The purpose of the 1951 amendment was to resolve the problem presented to Surrogate Colliws in Matter of Peck (199 Misc. 1051, supra) and to make certain in clear language the legislative intent anent investments by corporate fiduciaries in legal common trust funds. (Memorandum by Hon. Justin C. Morgan, chairman of Assembly Judiciary Committee, who introduced the bill, New York State Bar Bulletin, June, 1951, p. 218.) While the latter writings are not binding on this court, they shed light on the intent behind the amendment. Regardless of the foregoing, the language of the amendment is both clear of meaning and convincing as to purpose. The Legislature has now declared in unmistakable language that (m) securities are not to be confounded with units of participation in a legal common trust fund and that each is separate and distinct from and should not affect the other.
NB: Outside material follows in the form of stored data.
(* ===== verification/SessionGrowth.v ===== *)
(** * Commands that add windows, groups and panes

    Creation keeps the invariant as long as the identity factory has room:
    the new identity is not in use, the new window joins exactly one group,
    and every view stays valid because the topology only grows. *)

From S2P Require Import Prelude RustStr Ids LayoutTypes Sizing LayoutTree WindowOps WindowInv WindowSteps WindowMoves WindowCommands.
From S2P Require Import SessionTypes Reconcile SessionTargets SessionClients SessionWindows SessionMoves SessionInv SessionOk SessionFocus SessionRemoval.
From Stdlib Require Import Ascii.
Local Open Scope Z_scope.

(** ** A new window *)

Record fresh_window (s : Session) (ids : IdFactory) (index : nat) (w : Window) : Prop := {
  fw_state : state_ok (ids, w);
  fw_index : w_index w = index;
  fw_fresh : w_id w ∉ w_id <$> s_windows s;
  fw_floor : floor "@" (Ids.next_window ids) (w_id w);
  fw_panes : forall p, p ∈ pane_ids w -> p ∉ s_windows s ≫= pane_ids;
  fw_ids : ids_grow (s_ids s) ids;
  fw_group : next_window_group ids = next_window_group (s_ids s) }.

Lemma pane_unused s : session_base s -> room (s_ids s) ->
  (IdFactoryOps.pane (s_ids s)).1 ∉ s_windows s ≫= pane_ids.
Proof.
  intros Hb Hr (w & Hp & [i Hi]%list_elem_of_lookup)%list_elem_of_bind.
  destruct (windows_state s i w Hb Hi) as (_ & _ & Ha). by apply (pane_fresh (s_ids s) _ Ha (rm_pane _ Hr)).
Qed.
Lemma set_live_ok s p live : session_ok s -> maintains (set_pane_live_state p live) s.
Proof.
  intros Hs. unfold maintains, set_pane_live_state. wps.
  apply wp_lift; [apply no_panic_pane_location| |done]. intros [i j] Hl. wps.
  apply pane_location_ok in Hl as (w & q & Hw & Hq); [|apply Hs].
  rewrite (pane_at_ok _ _ _ _ _ Hw Hq). apply wp_lift; [done| |done]. intros ? [= <-].
  apply (then_emit _ (fun a => a)), update_pane_ok; [done|by eapply lookup_lt_Some|done].
Qed.

Lemma update_title_ok s p t skip src : session_ok s -> maintains (update_title p t skip src) s.
Proof.
  intros Hs. unfold maintains, update_title. wps.
  apply wp_lift; [apply no_panic_pane_location| |done]. intros [i j] Hl. wps.
  apply pane_location_ok in Hl as (w & q & Hw & Hq); [|apply Hs].
  rewrite (pane_at_ok _ _ _ _ _ Hw Hq). apply wp_lift; [done| |done]. intros ? [= <-].
  destruct (skip _ q); [done|].
  apply (then_emit _ (fun _ => true)), update_pane_ok; [done|by eapply lookup_lt_Some|done].
Qed.

Lemma rename_pane_ok s c t name : session_ok s -> maintains (rename_pane c t name) s.
Proof.
  intros Hs. apply maintains_authorized; [done|]. intros _. unfold maintains. wps.
  apply wp_lift; [apply no_panic_pane_location| |done]. intros [i j] Hl. wps.
  apply pane_location_ok in Hl as (w & q & Hw & Hq); [|apply Hs].
  rewrite (pane_at_ok _ _ _ _ _ Hw Hq). apply wp_lift; [done| |done]. intros ? [= <-].
  apply maintains_then. by apply update_title_ok.
Qed.
End Commands.
Definition srun (c : SCommand) : smethod unit :=
  match c with
  | SNewWindow c name sel => forget (new_window c name sel)
  | SNewWindowIn c g name sel => forget (new_window_in_group c g name sel)
  | SNewWindowInOwned g name sel => forget (new_window_in_group_session_owned g name sel)
  | SNewGroup c name sel => forget (new_group c name sel)
  | SRenameWindow c t name => forget (rename_window c t name)
  | SRenameGenerated c t name => forget (rename_window_generated c t name)
  | SRenameGeneratedOwned t name => forget (rename_window_generated_session_owned t name)
  | SMarkGenerated c t => forget (mark_window_name_generated c t)
  | SMarkGeneratedOwned t => forget (mark_window_name_generated_session_owned t)
  | SRenameGroup c t name => forget (rename_group c t name)
  | SSelectWindow c t => forget (select_window c t)
  | SNextWindow c => forget (next_window c)
  | SPreviousWindow c => forget (previous_window c)
  | SLastWindow c => forget (last_window c)
  | SSelectGroup c t => forget (select_group_transition c t)
  | SNextGroup c => forget (next_group_transition c)
  | SPreviousGroup c => forget (previous_group_transition c)
  | SLastGroup c => forget (last_group_transition c)
  | SSynchronize c t b => forget (set_window_panes_synchronized c t b)
  | SToggleSynchronized c => forget (toggle_active_window_panes_synchronized c)
  | SMoveWindow c t i => forget (move_window c t i)
  | SSplit c d None sel => forget (split_active_pane_select c d sel)
  | SSplit c d (Some spec) sel => forget (split_active_pane_with_size_spec_select c d spec sel)
  | SSplitIn c w d sel => forget (split_pane_in_window_select c w d sel)
  | SSplitInOwned w d sel => forget (split_pane_in_window_select_session_owned w d sel)
  | SSelectPane c t => forget (select_pane c t)
  | SSelectPaneGlobal c t => forget (select_pane_global c t)
  | SSelectAdjacent c d => forget (select_adjacent_pane c d)
  | SSelectLastPane c => forget (select_last_pane c)
  | SToggleZoom c => forget (toggle_active_pane_zoom_transition c)
  | SSetZoom c t z => forget (set_pane_zoom_transition c t z)
  | SRotate c b => forget (rotate_panes_transition c b)
  | SCycleLayout c => forget (cycle_layout_transition c)
  | SSelectLayout c t name => forget (select_window_layout_transition c t name)
  | SRebalance c t => forget (rebalance_target_window_transition c t)
  | SSetPolicy c w p => forget (set_window_layout_policy c w p)
  | SSetPolicyOwned w p => forget (set_window_layout_policy_session_owned w p)
  | SResizePane c t size => forget (resize_pane_transition c t size)
  | SResizePaneSpec c t spec => forget (resize_pane_with_spec_transition c t spec)
  | SReplaceGeometries c gs => forget (replace_active_window_pane_geometries_transition c gs)
  | SResizePaneIn c w p size => forget (resize_pane_in_window c w p size)
  | SResizeTerminal c size => forget (resize_authoritative_terminal_transition c size)
  | SSetLive p live => forget (set_pane_live_state p live)
  | STitleTerminal p t => forget (set_pane_title_from_terminal p t)
  | STitleProgram p t => forget (set_pane_title_from_program p t)
  | STitleExplicit p t => forget (set_pane_title_explicit p t)
  | STitleRestore p t src => forget (restore_pane_title_state p t src)
  | SRenamePane c t name => forget (rename_pane c t name)
  | SSwapPanes c source target => forget (swap_panes_transition c source target)
  | SBreakPane c t name sel => forget (break_pane_transition c t name sel)
  | SJoinPane c source target d sel => forget (join_pane_transition c source target d sel)
  | SKillPane c t force => forget (kill_pane_with_effects c t force)
  | SCloseExited p => forget (close_exited_pane_with_effects p)
  | SKillWindow c t force => forget (kill_window_transition c t force)
  | SKillGroup c t force => forget (kill_group_transition c t force)
  | SKillSession c force => forget (kill_session c force)
  | SAttachPrimary name i t => forget (attach_primary_with_terminal name i t)
  | SAttachObserver name t e => forget (attach_observer_with_terminal name t e)
  | SAttachControl name role i => forget (attach_control_client name role i)
  | SSelectOwner a t => forget (select_primary_client a t)
  | SResizeObserver c size => forget (resize_observer_terminal c size)
  | SDetachPrimary c => forget (detach_primary c)
  | SDetachTarget c t => forget (detach_client_target c t)
  | SDetachSelf c => forget (detach_client_self c)
  | SPruneClients protected => fun s => ((prune_detached_client_summaries protected s).1, Ok tt)
  | SRenameSession c name => forget (rename_session c name)
  | SAdvanceConfig => forget advance_config_generation
  end.

(** What the caller owes: sizes are [u16] values, and a command that makes a
    window, a group, a pane or a client finds the counters of the identity
    factory below their maximum. *)
Definition sadmissible (c : SCommand) (s : Session) : Prop :=
  match c with
  | SNewWindow _ _ _ | SNewWindowIn _ _ _ _ | SNewWindowInOwned _ _ _ | SNewGroup _ _ _
  | SSplit _ _ _ _ | SSplitIn _ _ _ _ | SSplitInOwned _ _ _ | SBreakPane _ _ _ _
  | SAttachControl _ _ _ => room (s_ids s)
  | SAttachPrimary _ _ t | SAttachObserver _ t _ => room (s_ids s) /\ terminal_u16 t
  | SResizePane _ _ size | SResizePaneIn _ _ _ size | SResizeTerminal _ size | SResizeObserver _ size =>
      u16_size size
  | SResizePaneSpec _ _ spec => spec_u16 spec
  | SReplaceGeometries _ gs => Forall geometry_u16 gs
  | _ => True
  end.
This action taken by the Legislature is in trend with today’s tendency to liberalize fiduciary investments and faces the fact that the life of the traditional so-called legal trust is on the ebb. Such is not strange since the legal trust was conceived when our economy was far different from that of now. This court takes notice that to date thirty-six States have already passed common trust fund enabling laws. This widespread acceptance of common trust funds is because experience has demonstrated that common trust funds are the only practical means of providing small- to medium-sized trusts such as the one under consideration with broad investment diversification. This diversification is the best assurance that beneficiaries have of obtaining a stable income. It is the most effective trust device for providing both beneficiaries and remaindermen with reasonable protection against changes in the purchasing power of the dollar. Therefore this sound and sensible means of investment thus provided for trusts of moderate proportions should be encouraged and helped rather than discouraged and hindered. Hence the Legislature has precisely prescribed the limitations within which this can be accomplished.

Accordingly, I hold that although the petitioner is now retaining in the Huntington Hospital trust fund mortgage part interests, the value of which exceeds 35% of the entire trust fund, *415nevertheless it may retain in its portfolio the units of participation in its legal common trust fund it has heretofore purchased and it may, in addition, make further investments in its legal common trust fund within the limited amount prescribed by the Banking Law provided such investments are made with prudence.

Submit decree on notice in accordance with this decision.